Put fish and thyme in pan, cover with water. Simmer until water taste, well, like fish stock!


Salmon with Oyster Mushrooms




1 tablespoon unsalted butter


1/2 pound Oyster mushrooms, wiped clean and

halved

4 salmon filets (not frozen)

1/2 cup of white wine (use the one you're going to drink, later

1/2 cup of fish stock


1 small shallot,

peeled (duh) and chopped fine


Juice of 1 lemon


1/4 cup of heavy

cream

1/2 teaspoon of Dijon mustard

Salt and fresh

ly ground

pepper

1 teaspoon of chopped, fresh chervil (or dry is fine)




Melt the butter in a large skillet with a tight fitting lid. Add the mushrooms and cook over low heat, stirring frequently, for about 5 minutes or until they start to "sweat".
Remove the pan and reserve the mushrooms and juice separately. If, for some reason, you didn't get any juice from cooking the mushrooms, you can ad a little water to the pan and reserve that.

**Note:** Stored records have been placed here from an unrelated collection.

(** * XLA GPU backend: lowering an HLO module to LLVM IR, and the nvJitLink
      device linker

    A shallow embedding of
    [xla/service/gpu/compile_module_to_llvm_ir.cc] and of the behaviour that
    [xla/stream_executor/cuda/nvjitlink_test.cc] exercises, together with the
    properties of the traversal of thunk trees, of the pruning of constant
    globals, of the signature verifier and of the linker.

    Conventions.  A C++ function that can fail in three ways is a function
    into [Outcome]: it returns a value, it returns a non-OK [absl::Status], or
    a [CHECK] fails and the process aborts.  An [llvm::Module] is the triple,
    the data layout and the table of its global variables, a finite map from
    symbol names; a global variable is its linkage and its users, and erasing
    a global drops the uses that its initializer held.  Logging, dumping,
    timers and metrics do not change any result and are left out. *)

From stdpp Require Import gmap strings list fin_maps.
From Stdlib Require Import ZArith Ascii DecimalString DecimalN.

Open Scope string_scope.
Open Scope list_scope.

(** ** Statuses and outcomes *)

(** The canonical codes of [absl::StatusCode]. *)
Inductive StatusCode : Set :=
| kOk | kCancelled | kUnknown | kInvalidArgument | kDeadlineExceeded
| kNotFound | kAlreadyExists | kPermissionDenied | kResourceExhausted
| kFailedPrecondition | kAborted | kOutOfRange | kUnimplemented | kInternal
| kUnavailable | kDataLoss | kUnauthenticated.

Record Status : Set := MkStatus { code : StatusCode; message : string }.

Inductive Outcome (A : Type) : Type :=
| Ok (a : A)
| Error (st : Status)
| CheckFailure.

Arguments Ok {A} a.
Arguments Error {A} st.
Arguments CheckFailure {A}.

#[export] Instance Outcome_ret : MRet Outcome := fun A a => Ok a.

#[export] Instance Outcome_bind : MBind Outcome := fun A B k o =>
  match o with
  | Ok a => k a
  | Error st => Error st
  | CheckFailure => CheckFailure
  end.

(** An [absl::StatusOr] is a value or a status. *)
Definition of_StatusOr {A} (value_or : A + Status) : Outcome A :=
  match value_or with inl a => Ok a | inr st => Error st end.

Definition is_ok {A} (o : Outcome A) : bool :=
  match o with Ok _ => true | _ => false end.

Definition is_error {A} (o : Outcome A) : bool :=
  match o with Error _ => true | _ => false end.

(** ** LLVM modules and constants *)

(** A user of a global variable: another global variable, whose initializer
    is this one, or anything else, an instruction of a kernel or a constant
    expression. *)
Inductive User : Set :=
| InitializerOf (name : string)
| OtherUser (id : string).

#[export] Instance User_eq_dec : EqDecision User.
Proof. solve_decision. Defined.

(** A global variable, as far as this file looks at it: whether its linkage
    is local, and the list of its users.  [use_empty] is
    [llvm::Value::use_empty]. *)
Record GlobalVariable : Set := MkGlobal {
  hasLocalLinkage : bool;
  users : list User
}.

Definition use_empty (global : GlobalVariable) : bool :=
  match users global with [] => true | _ :: _ => false end.

Record LlvmModule : Type := MkModule {
  target_triple : string;
  data_layout : string;
  globals : gmap string GlobalVariable
}.

(** [llvm::Module::getGlobalVariable(Name)], that is with [AllowInternal]
    false: [None] is the null pointer, returned when the module has no global
    variable of that name and when the one it has is of local linkage. *)
Definition getGlobalVariable (m : LlvmModule) (name : string)
  : option GlobalVariable :=
  match globals m !! name with
  | Some global => if hasLocalLinkage global then None else Some global
  | None => None
  end.

(** What erasing the global [name] does to another global: the use that the
    initializer of [name] made of it is dropped. *)
Definition drop_uses_of (name : string) (global : GlobalVariable)
  : GlobalVariable :=
  MkGlobal (hasLocalLinkage global)
    (filter (λ user, user ≠ InitializerOf name) (users global)).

Place the salmon in the pan, making sure you don't have any overlap.
Pour the wine and stock over the fish (the liquid should about 3/4 of the fish. Cover with the chopped shallots and the mushroom juice.
Cover the pan with the lid and place over moderate heat for about 4 minutes. The salmon should be starting to cook but you do not want to cook it all the way. Put the rare salmon into a warmed oven. By the time you finish the rest of the meal, that thing will be perfectly cooked.
Return the pan to moderate heat and add the mushrooms. Cook uncovered for about 5 minuted or until the liquid is reduced by half.
Stir in the lemon juice, cream and mustard and cook until it's thick
Season with salt and pepper to your taste
Add chervil

Place the salmon on a platter, cover with sauce and mushrooms, garnish with chervil if desired.
Enjoy

Chocolate Cheese Cake by Chef Jackie, served with



Wellington Criolla Port



Wellington Criolla Port. Another favorite winery and one of the few in the States that I've seen make port.*



The guest enjoyed the meal, even the kids liked it and if you can get a kid to get pass meatballs and spaghetti, that's the ultimate compliment.